* [PROBLEM]
The first line of the entries through the line bearing "- split; cbn; [|done|].": copy these lines exactly and return nothing else.

* [EXERCISE INPUTS]
Lemma run_file_write p d :
  length d = payload_size -> 0 <= fd_ h + p <= INT_MAX ->
  wp (run_file_op (FWrite p d)) (file_op_post (FWrite p d) a (fd_ h) n) (file_op_fail (FWrite p d) a h n) (mk_file_state U h b).
Proof.
  intros Hld Hk. pose proof (fa_ok _ _ _ _ FA) as F. pose proof (fo_co _ _ _ _ F) as CO.
  pose proof (co_ok _ _ _ _ CO) as OK. pose proof (fa_num _ _ _ _ FA) as Hnum.
  cbn. unfold handle. wp_steps. apply wp_in_bm; [apply F|]. cbn. eapply wp_hash_find; [done|done|].
  destruct (m !! (fd_ h, p)) as [slot|] eqn:Hm; cbn.
  2:{ wp_steps. exists m. split_and!; [done|done|done|by apply file_pins_succ]. }
  destruct (ht_repr_slot _ _ (ok_hash _ _ OK) _ _ Hm) as [Hs1 _]. destruct (Z.eqb_spec slot (-1)); [done|].
  destruct (coherent_tracked _ _ _ _ OK Hm) as (e & He & _ & Hve & _).
  pose proof (fo_cached _ _ _ _ F _ _ Hm) as Hpn. destruct (tracked_fits _ _ _ _ OK Hm) as (_ & Hp0 & _). cbn in Hp0.
  destruct (ok_entries _ _ OK _ _ He) as (_ & _ & Hle). rewrite (fo_size _ _ _ _ F) in Hle.
  destruct (splice_payload (be_data e) d Hle Hld) as (_ & Hlink & Hdrop).
  wp_steps. apply wp_in_bm; [apply F|]. eapply wp_store_bytes; [done| |].
  { rewrite Hle, Hld. unfold payload_size, page_header_size, DEFAULT_PAGE_SIZE. lia. }
  set (full := splice (be_data e) page_header_size d) in *.
  destruct (client_write_coherent None b m _ _ _ full CO ltac:(by left) Hm He) as [CO1 Hv1].
  { unfold full. rewrite length_splice, Hle, (fo_size _ _ _ _ F); [done|].
    rewrite Hle, Hld. unfold payload_size, page_header_size, DEFAULT_PAGE_SIZE. lia. }
  wp_steps. eapply wp_file_mark; [exact CO1|apply F|apply F|lia|done|]. intros b2 CO2 Hv2 Hsz2 Hpn2 _ _. wp_steps.
  assert (forall k, view b2 m k = if decide (k = (fd_ h, p)) then Some full else view b m k) as Hv by (intros k; by rewrite Hv2, Hv1).
  exists m, (mk_afile (af_num a) (af_free a) (<[p := d]> (af_data a))). cbn. split_and!; [done| | |lia|done].
  - split; cbn; [|done|].
    + destruct F as [? ? ? Hsz ? ? ? ? ? ? Hpages]. split; try done; [by rewrite Hsz2|]. intros q Hq.
      destruct (Hpages q Hq) as (dq & Hdq & Hlq). rewrite Hv. case_decide as Hkk; [|by exists dq].
      injection Hkk as ->. exists full. split; [done|]. rewrite Hlink. congruence.
    + intros q dq. rewrite Hv. intros [[<- <-]|[Hne Hq]]%lookup_insert_Some.
      * split; [lia|]. rewrite decide_True by done. by exists full.
      * rewrite decide_False by congruence. by apply (fa_data _ _ _ _ FA).
  - apply file_pins_succ, Hpn2, pins_set_entry; [done|done|]. apply (Hpins _ _ He).
Qed.
End one_op.
(** raft_server::receive_request_vote_reply *)
Definition receive_request_vote_reply (id : Z) (reply : request_vote_reply) : R unit := locked (
  s ← gets (fun s => s);
  if negb (bool_decide (role_ s = candidate)) then mret tt else
  _ ← when (current_term_ s <? rvr_term reply) (convert_to follower (rvr_term reply));
  s ← gets (fun s => s);
  if (rvr_term reply =? current_term_ s) && rvr_vote_granted reply then
    v ← int_of (votes_ s + 1);
    _ ← modify (fun s => with_vote (role_ s) v (current_term_ s) (voted_for_ s) s);
    m ← majority;
    when (m <=? v) (convert_to leader (-1))
  else mret tt).

(** The conflict scan of append_entries: the value [index] has after the loop. *)
Fixpoint conflict_loop (es : list log) (idx : option Z) : R (option Z) :=
  match es with
  | [] => mret idx
  | e :: es =>
      let i := int32 (index e) in
      l ← gets log_entries_;
      x ← at_ l i;
      if negb (term x =? u64 (int32 (term e))) then
        _ ← modify (fun s => with_log (take (Z.to_nat i) l) (commit_index_ s) (last_applied_ s) s);
        mret (Some i)
      else conflict_loop es (Some i)
  end.

(** append_entries after its consistency check.  [index] is uninitialised when there are
    no entries; begin()+index beyond end() is undefined.  The reply is not set. *)
Definition append_tail (args : append_entries_args) (reply : append_entries_reply) : R append_entries_reply :=
  idx ← conflict_loop (ae_log_entries args) None;
  i ← of_option uninitialised_read idx;
  if (i <? 0) || (Z.of_nat (length (ae_log_entries args)) <? i) then undef out_of_bounds else
  _ ← modify (fun s => with_log (log_entries_ s ++ drop (Z.to_nat i) (ae_log_entries args)) (commit_index_ s) (last_applied_ s) s);
  s ← gets id;
  _ ← when (commit_index_ s <? ae_leader_commit args)
        (modify (fun s => with_log (log_entries_ s)
           (Z.min (ae_leader_commit args) (u64 (Z.of_nat (length (log_entries_ s)) - 1))) (last_applied_ s) s));
  mret reply.

(** raft_server::append_entries *)
Definition append_entries (args : append_entries_args) (reply : append_entries_reply) : R append_entries_reply := locked (
  s ← gets id;
  let refuse := mk_append_entries_reply (ae_term args) false in
  if ae_term args <? current_term_ s then mret refuse else
  if Z.of_nat (length (log_entries_ s)) <? ae_prev_log_index args then mret refuse else
  p ← at_ (log_entries_ s) (ae_prev_log_index args);
  if negb (term p =? ae_prev_log_term args) then mret refuse else
  append_tail args reply).

(** How many followers have entry [n] *)
Fixpoint count_match (ms : list Z) (n : Z) : Z :=
  match ms with
  | [] => 0
  | x :: ms => (if n <=? x then 1 else 0) + count_match ms n
  end.
(** C20. The destructor of a lock table: on a table as the constructor leaves it, it reads an
    uninitialised bucket; on a table whose buckets are the chains [chs] of its entries
    it releases every entry exactly once. *)
Theorem lock_table_destroyed (size : Z) (s : lock_table) (chs : list (list positive)) :
  (0 < size < 2 ^ 64 -> lock_table_destroy (lock_table_new size) = Undef uninitialised_read) /\
  (0 <= table_size_ s < 2 ^ 64 -> length chs = Z.to_nat (table_size_ s) -> Forall2 (chain (lt_heap s)) (table_ s) chs -> NoDup (concat chs) ->
   (forall l, is_Some (lt_heap s !! l) -> l ∈ concat chs) ->
   exists s', lock_table_destroy s = Ret tt s' /\ lt_heap s' = ∅ /\ table_ s' = []).
Proof.
  split.
  - intros Hs. unfold lock_table_destroy. rewrite (bind_ret _ _ _ size (lock_table_new size)) by done.
    unfold to_unsigned. rewrite Z.mod_small by lia. destruct (Z.to_nat size) as [|n] eqn:En; [lia|]. unfold mbind, M_bind. cbn [free_buckets].
    rewrite (bind_ret _ _ _ uninit (lock_table_new size)); [done|]. unfold table_at. rewrite (bind_ret _ _ _ (replicate (Z.to_nat size) uninit) (lock_table_new size)) by done.
    by rewrite En.
  - intros Hs Hlen Hf Hnd Hdom. exists (set_table [] (drop_entries (concat chs) s)). split; [|split; [|done]].
    + unfold lock_table_destroy. rewrite (bind_ret _ _ _ (table_size_ s) s) by done. unfold to_unsigned. rewrite Z.mod_small, <-Hlen by lia.
      change 0 with (Z.of_nat 0). rewrite (bind_ret _ _ _ tt (drop_entries (concat chs) s)); [done|]. apply free_buckets_ret; [|done].
      intros k ch Hk. cbn. destruct (Forall2_lookup_r _ _ _ _ _ Hf Hk) as (p & Hp & Hch). by exists p.
    + cbn. apply map_empty. intros l. apply map_lookup_filter_None. destruct (lt_heap s !! l) as [e|] eqn:E; [right|by left].
      intros x Hx. cbn. intros Hn. apply Hn, Hdom. by exists e.
Qed.

Lemma lock_table_destroyed_witness :
  let s := mk_lock_table 2 [addr 1; null] {[ 1%positive := mk_table_entry (lock_entry_new none 0) None null null ]} 2 in
  lock_table_destroy (lock_table_new 1024) = Undef uninitialised_read /\
  exists s', lock_table_destroy s = Ret tt s' /\ lt_heap s' = ∅ /\ table_ s' = [].
Proof.
  intros s. destruct (lock_table_destroyed 1024 s [[1%positive]; []]) as [H1 H2]. split; [apply H1; lia|].
  apply H2; [cbn; lia|done| |apply NoDup_singleton|].
  - constructor; [cbn; split; [done|]; eexists; by split|]. by constructor; [|constructor].
  - intros l [e He]. cbn in He. apply lookup_singleton_Some in He as [<- _]. left.
Defined.
(* ===== verification/RaftCodec.v ===== *)
(** The wire format of the consensus messages: src/consensus/raft/rpc_args.cc and
    log.cc over the codec of src/network/rpc/codec.{h,cc}, and rpc::hash of
    src/network/rpc/rpc.cc.  Messages go through the ring buffer; the stack
    arrays they are built in start with whatever was there. *)
From S2P Require Import Prelude Varint RingBuffer Raft.

(** * Building a message *)

(** [bytes += varint::encode_uint(buf, v)] for each field: every call starts at
    the beginning of [buf] again. *)
Definition encode_fields (scratch : list byte) (vs : list Z) : list byte * Z :=
  foldl (fun '(s, n) v => (splice s 0 (encode_uint (u64 v)), n + Z.of_nat (length (encode_uint (u64 v))))) (scratch, 0) vs.

(** [b->put(buf, bytes)] from a stack array. *)
Definition put_scratch (scratch : list byte) (bytes : Z) : M buffer unit :=
  if Z.of_nat (length scratch) <? bytes then undef out_of_bounds else put_block (take (Z.to_nat bytes) scratch).

(** [b->put(uint16_t(n))] selects put(char). *)
Definition put_u16 (n : Z) : M buffer unit := put (byte_of_Z (n mod 2 ^ 16)).

Definition put_fields (scratch : list byte) (vs : list Z) : M buffer unit :=
  let '(scratch, bytes) := encode_fields scratch vs in
  _ ← put_u16 bytes;
  put_scratch scratch bytes.

Definition bit (b : bool) : Z := if b then 1 else 0.

(** operator<< of the four messages and of a log entry; [buf] is the local
    array of 40, 20, 50 or 20 characters. *)
Definition put_request_vote_args (buf : list byte) (args : request_vote_args) : M buffer unit :=
  put_fields buf [rv_term args; rv_candidate_id args; rv_last_log_index args; rv_last_log_index args].

Definition put_request_vote_reply (buf : list byte) (args : request_vote_reply) : M buffer unit :=
  put_fields buf [rvr_term args; bit (rvr_vote_granted args)].

Definition put_append_entries_reply (buf : list byte) (args : append_entries_reply) : M buffer unit :=
  put_fields buf [aer_term args; bit (aer_success args)].

Definition entry_fields (e : log) : list Z := [index e; term e].

(** The number of entries is kept in a uint16_t. *)
Definition put_append_entries_args (buf bbuf : list byte) (args : append_entries_args) : M buffer unit :=
  let '(buf, bytes) := encode_fields buf
    [ae_term args; ae_leader_id args; ae_prev_log_index args; ae_prev_log_term args; ae_leader_commit args] in
  let size := Z.of_nat (length (ae_log_entries args)) mod 2 ^ 16 in
  let '(bbuf, bytes2) := encode_fields bbuf (take (Z.to_nat size) (ae_log_entries args) ≫= entry_fields) in
  _ ← put_u16 (bytes + bytes2);
  _ ← put_u16 size;
  _ ← put_scratch buf bytes;
  put_scratch bbuf bytes2.

Definition put_log (buf : list byte) (e : log) : M buffer unit :=
  let '(buf, bytes) := encode_fields buf (entry_fields e) in
  _ ← put (byte_of_Z bytes);
  _ ← put (byte_of_Z (Z.shiftr bytes 8));
  put_scratch buf bytes.

(** codec: operator<<(rpc_id_t) *)
Definition put_rpc_id (buf : list byte) (rid : Z) : M buffer unit :=
  put_scratch (splice buf 0 (encode_uint (u64 rid))) (Z.of_nat (length (encode_uint (u64 rid)))).

(** * Reading a message *)

(** buffer::get_begin: the array from the tail on. *)
Definition get_begin : M buffer (list byte) :=
  l ← array; t ← gets tail_; mret (drop (Z.to_nat t) l).

(** [varint::decode_uvarint(b->get_begin(), bytes)]; the tail does not move. *)
Definition peek_uvarint : M buffer (Z * Z) :=
  data ← get_begin;
  match decode_uvarint data with inl r => mret r | inr u => undef u end.

Definition peek_varint : M buffer (Z * Z) :=
  data ← get_begin;
  match decode_varint data with inl r => mret r | inr u => undef u end.

(** The end of every operator>>: reallen is 0. *)
Definition unget_unless (bytes reallen : Z) : M buffer unit :=
  when (negb (bytes =? reallen)) (unget (bytes + 2)).

Definition get_request_vote_args : M buffer request_vote_args :=
  _ ← get_block 2;
  '(t, _) ← peek_uvarint; '(c, _) ← peek_uvarint; '(i, _) ← peek_uvarint; '(lt, bytes) ← peek_uvarint;
  _ ← unget_unless bytes 0;
  mret (mk_request_vote_args t (c mod 2 ^ 32) i lt).

Definition get_request_vote_reply : M buffer request_vote_reply :=
  _ ← get_block 2;
  '(t, _) ← peek_uvarint; '(v, bytes) ← peek_uvarint;
  _ ← unget_unless bytes 0;
  mret (mk_request_vote_reply t (negb (v mod 2 ^ 8 =? 0))).

(** The entries are not decoded: [entries] is what the argument held before. *)
Definition get_append_entries_args (entries : list log) : M buffer append_entries_args :=
  _ ← get_block 2;
  '(t, _) ← peek_uvarint; '(l, _) ← peek_uvarint; '(i, _) ← peek_uvarint; '(pt, _) ← peek_uvarint;
  '(c, bytes) ← peek_uvarint;
  _ ← get_block 2;
  _ ← unget_unless bytes 0;
  mret (mk_append_entries_args t (l mod 2 ^ 8) i pt c entries).

Definition get_append_entries_reply : M buffer append_entries_reply :=
  _ ← get_block 2;
  '(t, _) ← peek_uvarint; '(s, bytes) ← peek_uvarint;
  _ ← unget_unless bytes 0;
  mret (mk_append_entries_reply t (negb (s mod 2 ^ 8 =? 0))).

(** The length byte is read as a signed char. *)
Definition get_log : M buffer log :=
  len ← get;
  '(i, _) ← peek_uvarint; '(t, bytes) ← peek_uvarint;
  _ ← unget_unless bytes (to_signed 8 (byte_to_Z len));
  mret (mk_log i t).

(** codec: operator>>(rpc_id_t) *)
Definition get_rpc_id : M buffer Z := '(r, _) ← peek_uvarint; mret r.

(** codec::is_ready; len is an int, and the sum is compared with a size_t. *)
Definition is_ready : M buffer bool :=
  '(v, bytes) ← peek_varint;
  n ← int_of (to_signed 32 v + bytes);
  b ← gets id;
  mret (negb (to_unsigned 64 n <? buffer_size b)).

(** rpc::hash on a C string.  Only the exclusive or is in the loop: p is advanced once,
    behind it.  Two rounds bring hashcode back to what it was, so a loop that has not ended
    by then never does, and two rounds of fuel decide it. *)
Fixpoint hash_loop (fuel : nat) (str : list byte) (hashcode : Z) : M unit Z :=
  match str with
  | [] => undef out_of_bounds
  | c :: _ =>
      if byte_to_Z c =? 0 then mret hashcode
      else match fuel with O => blocked | S fuel => hash_loop fuel str (Z.lxor hashcode (to_signed 8 (byte_to_Z c))) end
  end.
Definition rpc_hash (str : list byte) : M unit Z := hash_loop 2 str 0.

(** * Lemmas *)

Lemma encode_small v : 0 <= v < 128 -> encode_uint (u64 v) = [byte_of_Z v].
Proof.
  intros Hv. unfold u64, to_unsigned. rewrite Z.mod_small by lia. unfold encode_uint. cbn [encode_uint_loop].
  rewrite land_7f, Z.shiftr_div_pow2 by lia. change (2 ^ 7) with 128. rewrite Z.div_small, Z.mod_small by lia. done.
Qed.

Lemma decode_small c rest : byte_to_Z c < 128 -> decode_uvarint (c :: rest) = inl (byte_to_Z c, 1).
Proof.
  intros Hc. pose proof (byte_to_Z_range c). unfold decode_uvarint. cbn [decode_uvarint_loop].
  rewrite land_80, land_7f by lia. rewrite (proj2 (Z.ltb_lt _ _)) by lia.
  rewrite (Z.mod_small (byte_to_Z c) 128) by lia. cbn [Z.leb Z.compare]. rewrite Z.shiftl_0_r.
  unfold Varint.u64. by rewrite Z.mod_small by lia.
Qed.

(** What peek reads is the oldest byte in the buffer, and what follows in the array. *)
Lemma get_begin_front b l c q :
  rb_ok b l -> rb_contents b l = c :: q -> exists rest, get_begin b = Ret (c :: rest) b.
Proof.
  intros OK Hc. pose proof (length_contents b l OK) as Hlen. rewrite Hc in Hlen. cbn in Hlen.
  pose proof (contents_lookup b l 0 OK ltac:(lia)) as H0. rewrite Hc in H0. cbn in H0. injection H0 as ->.
  pose proof (rb_at_lookup b l 0 OK) as Hl. destruct OK as [Hbuf ? ? ? ? ?].
  rewrite Z.add_0_r, Z.mod_small in Hl by lia.
  exists (drop (S (Z.to_nat (tail_ b))) l). unfold get_begin, array, mbind, M_bind, gets. rewrite Hbuf. cbn [of_option mret M_ret].
  by rewrite (drop_S l _ _ Hl).
Qed.

Lemma peek_small b l c q :
  rb_ok b l -> rb_contents b l = c :: q -> byte_to_Z c < 128 -> peek_uvarint b = Ret (byte_to_Z c, 1) b.
Proof.
  intros OK Hc Hs. destruct (get_begin_front b l c q OK Hc) as [rest E].
  unfold peek_uvarint, mbind, M_bind. rewrite E. by rewrite decode_small.
Qed.

Lemma wp_unget_unless b l bytes n (Q : unit -> buffer -> Prop) E :
  rb_ok b l -> (forall b', Q tt b') -> wp (unget_unless bytes n) Q E b.
Proof.
  intros [? ? ? ? ? ?] HQ. unfold unget_unless. apply wp_when; [intros _|by intros _].
  unfold unget. wp_steps. cbn [id]. destruct (buffer_full b || (buffer_size b <? bytes + 2)); wp_steps; [done|].
  unfold mod_size. wp_steps. destruct (Z.eqb_spec (max_size_ b) 0); [lia|]. by wp_steps.
Qed.

(** The bytes request_vote puts on the wire when all fields are below 128: a
    one-byte length, the last field, and three bytes of the sender's stack. *)
Lemma encode_four_small g0 g1 g2 g3 rest a b c :
  0 <= a < 128 -> 0 <= b < 128 -> 0 <= c < 128 ->
  encode_fields (g0 :: g1 :: g2 :: g3 :: rest) [a; b; c; c] = (byte_of_Z c :: g1 :: g2 :: g3 :: rest, 4).
Proof. intros. unfold encode_fields. cbn [foldl]. rewrite !encode_small by done. done. Qed.

(** The buffer after the message was put behind what is there. *)
Lemma wp_put_vote_small b l g0 g1 g2 g3 rest args (Q : unit -> buffer -> Prop) E :
  rb_ok b l -> full_ b = false -> tail_ b <= head_ b -> head_ b + 6 <= max_size_ b ->
  0 <= rv_term args < 128 -> 0 <= rv_candidate_id args < 128 -> 0 <= rv_last_log_index args < 128 ->
  (forall b' l', rb_ok b' l' -> tail_ b' = tail_ b -> max_size_ b' = max_size_ b ->
     rb_contents b' l' = rb_contents b l ++ [byte_of_Z 4; byte_of_Z (rv_last_log_index args); g1; g2; g3] -> Q tt b') ->
  wp (put_request_vote_args (g0 :: g1 :: g2 :: g3 :: rest) args) Q E b.
Proof.
  intros OK Hfl Hht Hroom H1 H2 H3 HQ. unfold put_request_vote_args, put_fields.
  rewrite encode_four_small by done. unfold put_u16. wp_steps.
  assert (rb_size b = head_ b - tail_ b) as Hz. { unfold rb_size. rewrite Hfl. by destruct (Z.leb_spec (tail_ b) (head_ b)); [|lia]. }
  change (4 mod 2 ^ 16) with 4. apply (wp_put b l _ OK). wp_steps.
  pose proof (put_state_ok b l (byte_of_Z 4) OK) as OK1. pose proof (put_state_contents b l (byte_of_Z 4) OK) as C1.
  pose proof (put_state_size b l (byte_of_Z 4) OK) as S1. rewrite Hfl in *. destruct (OK) as [_ Hlen Hm Hh Ht _].
  set (b1 := put_state b l (byte_of_Z 4)) in *.
  assert (head_ b1 = head_ b + 1) as Hh1. { unfold b1, put_state. cbn. by rewrite Z.mod_small by lia. }
  assert (full_ b1 = false) as Hf1. { unfold b1, put_state. cbn. rewrite Hfl, Z.mod_small by lia. apply Z.eqb_neq. lia. }
  unfold put_scratch. cbn [length]. destruct (Z.ltb_spec (Z.of_nat (S (S (S (S (length rest)))))) 4); [lia|].
  change (take (Z.to_nat 4) (byte_of_Z (rv_last_log_index args) :: g1 :: g2 :: g3 :: rest)) with [byte_of_Z (rv_last_log_index args); g1; g2; g3].
  set (s := [byte_of_Z (rv_last_log_index args); g1; g2; g3]).
  assert (max_size_ b1 = max_size_ b) as Hm1 by done.
  destruct (block_state_spec b1 _ s OK1 Hf1) as [OK2 C2]; [change (length s) with 4%nat; lia..|].
  apply (wp_put_block b1 _ s _ _ OK1); [change (length s) with 4%nat; lia|].
  apply (HQ _ _ OK2); [unfold block_state, b1, put_state; cbn; by rewrite Hfl|done|]. rewrite C2, C1, <-app_assoc. done.
Qed.

(** What the receiver makes of a message: all fields are the third byte. *)
Lemma wp_get_vote_small b l x y k q (Q : request_vote_args -> buffer -> Prop) E :
  rb_ok b l -> tail_ b + 2 <= max_size_ b -> rb_contents b l = x :: y :: k :: q -> byte_to_Z k < 128 ->
  (forall b', Q (mk_request_vote_args (byte_to_Z k) (byte_to_Z k) (byte_to_Z k) (byte_to_Z k)) b') ->
  wp get_request_vote_args Q E b.
Proof.
  intros OK Hroom C Hk HQ. pose proof (length_contents b l OK) as L. rewrite C in L. cbn in L.
  unfold get_request_vote_args. wp_step. apply (wp_get_block b l 2); [done|lia| |lia|left; lia].
  intros _ _ b3 OK3 C3. rewrite C in C3. cbn in C3.
  assert (forall (Q : Z * Z -> buffer -> Prop) E, Q (byte_to_Z k, 1) b3 -> wp peek_uvarint Q E b3) as Hpeek.
  { intros Q' E' HQ'. unfold wp. by rewrite (peek_small b3 l k q). }
  do 4 (wp_step; apply Hpeek). wp_step. apply (wp_unget_unless b3 l); [done|]. intros b4. wp_steps.
  pose proof (byte_to_Z_range k). by rewrite Z.mod_small by lia.
Qed.

(** A request_vote message does not arrive: sent through an empty buffer with
    room, with all fields below 128, it is received as four copies of one byte of
    the sender's uninitialised stack array, whatever was sent. *)
Theorem request_vote_wire_garbage b l g0 g1 g2 g3 rest args :
  rb_ok b l -> full_ b = false -> head_ b = tail_ b -> head_ b + 6 <= max_size_ b ->
  0 <= rv_term args < 128 -> 0 <= rv_candidate_id args < 128 -> 0 <= rv_last_log_index args < 128 ->
  byte_to_Z g1 < 128 ->
  exists b', (_ ← put_request_vote_args (g0 :: g1 :: g2 :: g3 :: rest) args; get_request_vote_args) b =
    Ret (mk_request_vote_args (byte_to_Z g1) (byte_to_Z g1) (byte_to_Z g1) (byte_to_Z g1)) b'.
Proof.
  intros OK Hfl Hht Hroom H1 H2 H3 Hg.
  assert (wp (_ ← put_request_vote_args (g0 :: g1 :: g2 :: g3 :: rest) args; get_request_vote_args)
    (fun r _ => r = mk_request_vote_args (byte_to_Z g1) (byte_to_Z g1) (byte_to_Z g1) (byte_to_Z g1)) (fun _ _ => False) b) as Hwp.
  { assert (rb_contents b l = []) as Hnil. { unfold rb_contents, rb_size. by rewrite Hfl, Hht, Z.leb_refl, Z.sub_diag. }
    wp_step. apply (wp_put_vote_small b l); try done; [lia|]. intros b2 l2 OK2 Ht2 Hm2 C2. rewrite Hnil in C2.
    eapply (wp_get_vote_small b2 l2); [done|rewrite Ht2, Hm2; lia|exact C2|done|done]. }
  apply wp_no_exn in Hwp as (r & b' & E & ->). by exists b'.
Qed.

Lemma request_vote_wire_garbage_witness :
  exists b', (_ ← put_request_vote_args (replicate 40 Byte.x2a) (mk_request_vote_args 3 1 7 2); get_request_vote_args) (small_ring 16) =
    Ret (mk_request_vote_args 42 42 42 42) b'.
Proof.
  apply (request_vote_wire_garbage (small_ring 16) (replicate 16 Byte.x00) Byte.x2a Byte.x2a Byte.x2a Byte.x2a
    (replicate 36 Byte.x2a) (mk_request_vote_args 3 1 7 2)); cbn; try reflexivity; try lia.
  split; cbn; (done || lia).
Defined.

(** Every field of a received message is read at the same place. *)
Theorem decoded_fields_equal b :
  post get_request_vote_args (fun a _ => rv_term a = rv_last_log_index a /\ rv_term a = rv_last_log_term a /\
    rv_candidate_id a = rv_term a mod 2 ^ 32) b /\
  post get_log (fun e _ => index e = term e) b.
Proof.
  assert (forall (Q : Z * Z -> buffer -> Prop) b0, (forall r, peek_uvarint b0 = Ret r b0 -> Q r b0) -> post peek_uvarint Q b0) as Hpeek.
  { intros Q b0 HQ. unfold post. destruct (peek_uvarint b0) as [r b1| | |] eqn:E; try done.
    assert (b1 = b0) as ->; [|by apply HQ].
    revert E. unfold peek_uvarint, get_begin, array, mbind, M_bind, gets. destruct (buf_ b0); [|done]. cbn [of_option mret M_ret].
    destruct (decode_uvarint _); [|done]. intros E. unfold mret, M_ret in E. congruence. }
  assert (forall A (m : M buffer A) Q b0, (forall a b1, Q a b1) -> post m Q b0) as Htriv by (intros; unfold post; by case_match).
  split; unfold get_request_vote_args, get_log; apply post_bind, Htriv; intros ? b1.
  - do 4 (apply post_bind, Hpeek; intros [? ?] ?). apply post_bind, Htriv. intros ? ?. unfold post; cbn. intuition congruence.
  - do 2 (apply post_bind, Hpeek; intros [? ?] ?). apply post_bind, Htriv. intros ? ?. unfold post; cbn. intuition congruence.
Qed.

(** rpc::hash never returns on a non-empty name: p++ is outside the loop. *)
Theorem rpc_hash_hangs c str :
  byte_to_Z c <> 0 -> (forall fuel h, hash_loop fuel (c :: str) h tt = Blocked) /\ rpc_hash (c :: str) tt = Blocked.
Proof.
  intros Hc. assert (forall fuel h, hash_loop fuel (c :: str) h tt = Blocked) as Hl; [|split; [done|apply Hl]].
  induction fuel as [|fuel IH]; intros h; cbn [hash_loop]; rewrite (proj2 (Z.eqb_neq _ _)) by done; [done|apply IH].
Qed.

* [ANSWER SECTION]
Lemma run_file_write p d :
  length d = payload_size -> 0 <= fd_ h + p <= INT_MAX ->
  wp (run_file_op (FWrite p d)) (file_op_post (FWrite p d) a (fd_ h) n) (file_op_fail (FWrite p d) a h n) (mk_file_state U h b).
Proof.
  intros Hld Hk. pose proof (fa_ok _ _ _ _ FA) as F. pose proof (fo_co _ _ _ _ F) as CO.
  pose proof (co_ok _ _ _ _ CO) as OK. pose proof (fa_num _ _ _ _ FA) as Hnum.
  cbn. unfold handle. wp_steps. apply wp_in_bm; [apply F|]. cbn. eapply wp_hash_find; [done|done|].
  destruct (m !! (fd_ h, p)) as [slot|] eqn:Hm; cbn.
  2:{ wp_steps. exists m. split_and!; [done|done|done|by apply file_pins_succ]. }
  destruct (ht_repr_slot _ _ (ok_hash _ _ OK) _ _ Hm) as [Hs1 _]. destruct (Z.eqb_spec slot (-1)); [done|].
  destruct (coherent_tracked _ _ _ _ OK Hm) as (e & He & _ & Hve & _).
  pose proof (fo_cached _ _ _ _ F _ _ Hm) as Hpn. destruct (tracked_fits _ _ _ _ OK Hm) as (_ & Hp0 & _). cbn in Hp0.
  destruct (ok_entries _ _ OK _ _ He) as (_ & _ & Hle). rewrite (fo_size _ _ _ _ F) in Hle.
  destruct (splice_payload (be_data e) d Hle Hld) as (_ & Hlink & Hdrop).
  wp_steps. apply wp_in_bm; [apply F|]. eapply wp_store_bytes; [done| |].
  { rewrite Hle, Hld. unfold payload_size, page_header_size, DEFAULT_PAGE_SIZE. lia. }
  set (full := splice (be_data e) page_header_size d) in *.
  destruct (client_write_coherent None b m _ _ _ full CO ltac:(by left) Hm He) as [CO1 Hv1].
  { unfold full. rewrite length_splice, Hle, (fo_size _ _ _ _ F); [done|].
    rewrite Hle, Hld. unfold payload_size, page_header_size, DEFAULT_PAGE_SIZE. lia. }
  wp_steps. eapply wp_file_mark; [exact CO1|apply F|apply F|lia|done|]. intros b2 CO2 Hv2 Hsz2 Hpn2 _ _. wp_steps.
  assert (forall k, view b2 m k = if decide (k = (fd_ h, p)) then Some full else view b m k) as Hv by (intros k; by rewrite Hv2, Hv1).
  exists m, (mk_afile (af_num a) (af_free a) (<[p := d]> (af_data a))). cbn. split_and!; [done| | |lia|done].
  - split; cbn; [|done|].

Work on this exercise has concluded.